Amazon noted in its transparency report that the company received a grand total of 813 court-ordered subpoenas. That was from January 1 to May 31.

The technology company fulfilled the requests of exactly two-thirds (542) of the requests to appear in a court of law. It also partially fulfilled 126 of the legal documents.

In terms of search warrants, Amazon received 25 of them, and took action on 13, according to PC Mag. It also made 8 partial responses.

Amazon Inc. only listed a range of national security requests, unable to release the exact figure due to legal restrictions. This followed an NSA surveillance scandal that resulted in a compromise with the Justice Department.

Finally, Amazon received 132 legal requests that were not from the U.S. government, and fully complied with 108 of them.  Further details were not included in the report.

Stephen Schmidt, Amazon Web Services CISO, wrote that Amazon takes actions to provide customer protection when it is needed. It has challenged "overboard" government subpoenas.

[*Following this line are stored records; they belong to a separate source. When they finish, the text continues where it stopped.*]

(* ===== verification/Payload.v ===== *)
(** The content-type vocabulary ([copypaste-ipc/src/content_type.rs]) and the
    validation of authenticated payload metadata
    ([copypaste-payload/src/lib.rs]). *)

From S2P Require Import Prelude Bytes Wire.

(** ** [content_type.rs] *)

Definition TEXT : string := "text".
Definition RICH_TEXT : string := "text/rtf".
Definition HTML : string := "text/html".
Definition IMAGE_PNG : string := "image/png".
Definition IMAGE_TIFF : string := "image/tiff".
Definition FILE : string := "file".

Inductive ContentClass := ClassText | ClassImage | ClassFile | ClassOther.

Definition str_starts_with (p s : string) : bool := starts_with (as_bytes p) (as_bytes s).

Definition is_text (content_type : string) : bool :=
  String.eqb content_type TEXT || str_starts_with "text/" content_type.
Definition is_binary (content_type : string) : bool := negb (is_text content_type).
Definition classify (content_type : string) : ContentClass :=
  if is_text content_type then ClassText
  else if str_starts_with "image/" content_type then ClassImage
  else if String.eqb content_type FILE then ClassFile
  else ClassOther.
Definition label (content_type : string) : string :=
  if String.eqb content_type TEXT then "text"
  else if String.eqb content_type RICH_TEXT then "rich text"
  else if String.eqb content_type HTML then "HTML"
  else if String.eqb content_type IMAGE_PNG || String.eqb content_type IMAGE_TIFF then "image"
  else if String.eqb content_type FILE then "file"
  else "unsupported".

(** ** Metadata records *)

Record ClipboardPrivacy := { secret : bool; transient : bool }.
Definition no_privacy : ClipboardPrivacy := {| secret := false; transient := false |}.
Definition privacy_is_empty (p : ClipboardPrivacy) : bool := negb (secret p) && negb (transient p).
Definition privacy_union (p q : ClipboardPrivacy) : ClipboardPrivacy :=
  {| secret := secret p || secret q; transient := transient p || transient q |}.

Record FileTransfer := {
  size_bytes : Z;
  ft_sha256 : string;
  source_version : option string;
}.
Record FileMetadata := {
  filename : string;
  mime_type : string;
  source_reference : option string;
  transfer : option FileTransfer;
}.
Record SourceAppIconMetadata := { png_base64 : string; width : Z; height : Z }.
Record SecretOverride := { updated_at : Z; so_secret : bool }.
Record PayloadMetadata := {
  credentials : bool;
  privacy : ClipboardPrivacy;
  secret_override : option SecretOverride;
  file : option FileMetadata;
  source_app_icon : option SourceAppIconMetadata;
}.

Definition MAX_SOURCE_APP_ICON_BYTES : Z := 32 * 1024.
Definition SOURCE_APP_ICON_EDGE : Z := 128.
Definition MAX_SOURCE_APP_ICON_BASE64_BYTES : Z := (MAX_SOURCE_APP_ICON_BYTES + 2) / 3 * 4.

(** Library code: serde's parsers for the two records, base64 and the PNG
    decoder's dimensions under the icon limits. *)
Class PayloadCodecs := {
  serde_file_metadata : string -> option FileMetadata;
  serde_payload_metadata : string -> option PayloadMetadata;
  serde_payload_string : PayloadMetadata -> option string;
  base64_decode : string -> option bytes;
  base64_encode : bytes -> string;
  png_dimensions : bytes -> option (Z * Z);
}.

Definition all_lower_hex (s : string) : bool := forallb is_lower_hex (as_bytes s).
Definition contains_byte (c : Z) (s : string) : bool :=
  existsb (fun b => byte_val b =? c) (as_bytes s).

Definition transfer_is_valid (t : FileTransfer) : bool :=
  (size_bytes t <=? i64_max)
  && (((str_len (ft_sha256 t) =? 64)
       && match source_version t with None => true | Some _ => false end)
      || ((str_len (ft_sha256 t) =? 0)
          && match source_version t with
             | Some v => (str_len v =? 32) && all_lower_hex v
             | None => false
             end))
  && all_lower_hex (ft_sha256 t).

(** [Path::new(name).file_name() == Some(name)] for a Unix path: the name is
    one normal component, spelled exactly. *)
Definition is_plain_file_name (name : string) : bool :=
  negb (String.eqb name "") && negb (contains_byte 47 name)
  && negb (String.eqb name ".") && negb (String.eqb name "..").

Definition file_build (filename mime_type : string) (source_reference : option string)
    : option FileMetadata :=
  if (str_len filename <=? 255) && negb (String.eqb filename "")
     && is_plain_file_name filename
     && (str_len mime_type <=? 255) && contains_byte 47 mime_type
     && match source_reference with
        | Some r => negb (String.eqb r "") && (str_len r <=? 4096) && negb (contains_byte 0 r)
        | None => true
        end
  then Some {| filename := filename; mime_type := mime_type;
               source_reference := source_reference; transfer := None |}
  else None.

Definition file_is_valid (f : FileMetadata) : bool :=
  match file_build (filename f) (mime_type f) (source_reference f) with
  | Some _ => true | None => false end
  && match transfer f with Some t => transfer_is_valid t | None => true end.

Section Codecs.
Context `{PayloadCodecs}.

Definition file_from_json (value : string) : option FileMetadata :=
  m ← serde_file_metadata value; if file_is_valid m then Some m else None.

Definition valid_icon_dimensions (png : bytes) (w h : Z) : bool :=
  if (len png =? 0) || (len png >? MAX_SOURCE_APP_ICON_BYTES)
     || negb ((1 <=? w) && (w <=? SOURCE_APP_ICON_EDGE))
     || negb ((1 <=? h) && (h <=? SOURCE_APP_ICON_EDGE))
  then false
  else match png_dimensions png with
       | Some (w', h') => (w' =? w) && (h' =? h)
       | None => false
       end.

Definition icon_new (png : bytes) (w h : Z) : option SourceAppIconMetadata :=
  if valid_icon_dimensions png w h
  then Some {| png_base64 := base64_encode png; width := w; height := h |} else None.

Definition icon_png (i : SourceAppIconMetadata) : option bytes :=
  if str_len (png_base64 i) >? MAX_SOURCE_APP_ICON_BASE64_BYTES then None
  else png ← base64_decode (png_base64 i);
       if valid_icon_dimensions png (width i) (height i) then Some png else None.

Definition has_valid_components (m : PayloadMetadata) : bool :=
  match file m with Some f => file_is_valid f | None => true end
  && match source_app_icon m with
     | Some i => match icon_png i with Some _ => true | None => false end
     | None => true end
  && match secret_override m with
     | Some c => (0 <? updated_at c) && Bool.eqb (so_secret c) (secret (privacy m))
     | None => true end
  && (match file m with Some _ => true | None => false end || credentials m
      || match source_app_icon m with Some _ => true | None => false end
      || negb (privacy_is_empty (privacy m))
      || match secret_override m with Some _ => true | None => false end).

Definition is_valid_for (m : PayloadMetadata) (content_type : string) : bool :=
  has_valid_components m
  && (negb (credentials m) || is_text content_type)
  && (if String.eqb content_type FILE
      then match file m with Some _ => true | None => false end
      else (match classify content_type with ClassImage => true | _ => false end
            && match file m with Some _ => true | None => false end)
           || (match file m with Some _ => false | None => true end
               && (match source_app_icon m with Some _ => true | None => false end
                   || credentials m || negb (privacy_is_empty (privacy m))
                   || match secret_override m with Some _ => true | None => false end))).

Definition to_json (m : PayloadMetadata) (content_type : string) : option string :=
  if is_valid_for m content_type then
    json ← serde_payload_string m;
    if str_len json <=? MAX_SYNC_METADATA_BYTES then Some json else None
  else None.

Definition from_json (value content_type : string) : option PayloadMetadata :=
  if str_len value >? MAX_SYNC_METADATA_BYTES then None
  else match file_from_json value with
       | Some f =>
         if String.eqb content_type FILE
         then Some {| credentials := false; privacy := no_privacy; secret_override := None;
                      file := Some f; source_app_icon := None |}
         else None
       | None =>
         m ← serde_payload_metadata value;
         if is_valid_for m content_type then Some m else None
       end.

End Codecs.

(** [PayloadMetadata::set_secret] and [merge_privacy]. *)
Definition set_secret (m : PayloadMetadata) (s : bool) (at_ : Z) : PayloadMetadata :=
  {| credentials := credentials m;
     privacy := {| secret := s; transient := transient (privacy m) |};
     secret_override := Some {| updated_at := at_; so_secret := s |};
     file := file m; source_app_icon := source_app_icon m |}.

Definition override_cmp : option SecretOverride -> option SecretOverride -> comparison :=
  option_cmp (cmp_on (fun o => (updated_at o, so_secret o)) (pair_cmp Z.compare bool_cmp)).
(** [Ord::max] returns its second argument on a tie. *)
Definition override_max (a b : option SecretOverride) : option SecretOverride :=
  match override_cmp a b with Gt => a | _ => b end.

Definition merge_privacy (m previous : PayloadMetadata) : PayloadMetadata :=
  let p := privacy_union (privacy m) (privacy previous) in
  let o := override_max (secret_override m) (secret_override previous) in
  {| credentials := credentials m || credentials previous;
     privacy := match o with
                | Some choice => {| secret := so_secret choice; transient := transient p |}
                | None => p
                end;
     secret_override := o;
     file := file m; source_app_icon := source_app_icon m |}.

(** ** Properties *)

Lemma override_max_comm a b : override_max a b = override_max b a.
Proof.
  unfold override_max, override_cmp, cmp_on.
  destruct a as [[t s]|], b as [[t' s']|]; cbn; try done.
  unfold pair_cmp; cbn. rewrite (Z.compare_antisym t t').
  destruct (Z.compare_spec t t'); cbn; [subst; by destruct s, s'|done..].
Qed.

(** An explicit choice about secrecy is kept over a producer hint and the
    latest one wins whichever side is merged into the other: both orders agree
    on credentials, privacy and the override, and after an override the secret
    flag is the chosen one. *)
Theorem merge_privacy_agrees a b :
  let ab := merge_privacy a b in let ba := merge_privacy b a in
  credentials ab = credentials ba /\ privacy ab = privacy ba /\
  secret_override ab = secret_override ba /\
  match secret_override ab with
  | Some c => secret (privacy ab) = so_secret c
  | None => secret (privacy ab) = secret (privacy a) || secret (privacy b)
  end.
Proof.
  cbn. rewrite (override_max_comm (secret_override a)), orb_comm. split_and!; try done.
  - unfold privacy_union. rewrite (orb_comm (secret (privacy a))), (orb_comm (transient (privacy a))).
    done.
  - by case_match.
Qed.

(** Metadata accepted from a transport names a file only for a file or image
    clip, with a file name that is a single path component. *)
Definition file_name_safe (m : PayloadMetadata) : Prop :=
  forall f, file m = Some f ->
    filename f <> ""%string /\ filename f <> "."%string /\ filename f <> ".."%string /\
    contains_byte 47 (filename f) = false /\ str_len (filename f) <= 255.

Lemma file_is_valid_safe f :
  file_is_valid f = true ->
  filename f <> ""%string /\ filename f <> "."%string /\ filename f <> ".."%string /\
  contains_byte 47 (filename f) = false /\ str_len (filename f) <= 255.
Proof.
  unfold file_is_valid, file_build, is_plain_file_name. rewrite andb_true_iff.
  intros [Hb _]. case_match; [|done]. case_match eqn:E; [|done].
  rewrite !andb_true_iff, !negb_true_iff, !String.eqb_neq, Z.leb_le in E. naive_solver.
Qed.

(** Metadata taken from an authenticated peer cannot steer a file outside
    the directory it is materialised in: every accepted file name is one
    ordinary path component of at most 255 bytes. *)
Theorem accepted_file_name_is_one_component `{PayloadCodecs} value ct m :
  from_json value ct = Some m -> file_name_safe m.
Proof.
  unfold from_json, file_from_json, file_name_safe.
  destruct (str_len value >? MAX_SYNC_METADATA_BYTES); [done|].
  destruct (serde_file_metadata value) as [g|]; cbn.
  - destruct (file_is_valid g) eqn:Hg.
    + case_match; [|done]. intros [= <-] f [= <-]. by apply file_is_valid_safe.
    + destruct (serde_payload_metadata value) as [m'|]; cbn; [|done].
      case_match eqn:Hv; [|done]. intros [= <-] f Hf.
      apply file_is_valid_safe. unfold is_valid_for, has_valid_components in Hv.
      rewrite Hf, !andb_true_iff in Hv. naive_solver.
  - destruct (serde_payload_metadata value) as [m'|]; cbn; [|done].
    case_match eqn:Hv; [|done]. intros [= <-] f Hf.
    apply file_is_valid_safe. unfold is_valid_for, has_valid_components in Hv.
    rewrite Hf, !andb_true_iff in Hv. naive_solver.
Qed.

(** A codec whose parser knows one document. *)
Definition sample_file : FileMetadata :=
  {| filename := "report.pdf"; mime_type := "application/pdf";
     source_reference := None; transfer := None |}.
Definition sample_codecs : PayloadCodecs := {|
  serde_file_metadata := fun s => if String.eqb s "{}" then Some sample_file else None;
  serde_payload_metadata := fun _ => None;
  serde_payload_string := fun _ => None;
  base64_decode := fun _ => None;
  base64_encode := fun _ => ""%string;
  png_dimensions := fun _ => None |}.

Lemma accepted_file_name_is_one_component_witness :
  exists m, @from_json sample_codecs "{}" FILE = Some m /\ file m = Some sample_file /\
            file_name_safe m.
Proof.
  eexists. split_and!; [reflexivity|reflexivity|].
  apply (@accepted_file_name_is_one_component sample_codecs "{}" FILE). reflexivity.
Defined.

For example, Amazon has set various legal standards regarding free speech and privacy laws. This supported consumer advocacy.

The technology company encouraged the U.S. Congress to pass legislation regarding customer communications.  Such updated laws would require law enforcement to secure a court-issued search warrant in order to obtain such personal content.

Amazon was never under legal obligation to report user data requests, according to ZDNet. However, such reports are now an industry standard.

Amazon Inc.'s second bi-annual transparency report will likely be released in late 2015 or early next year.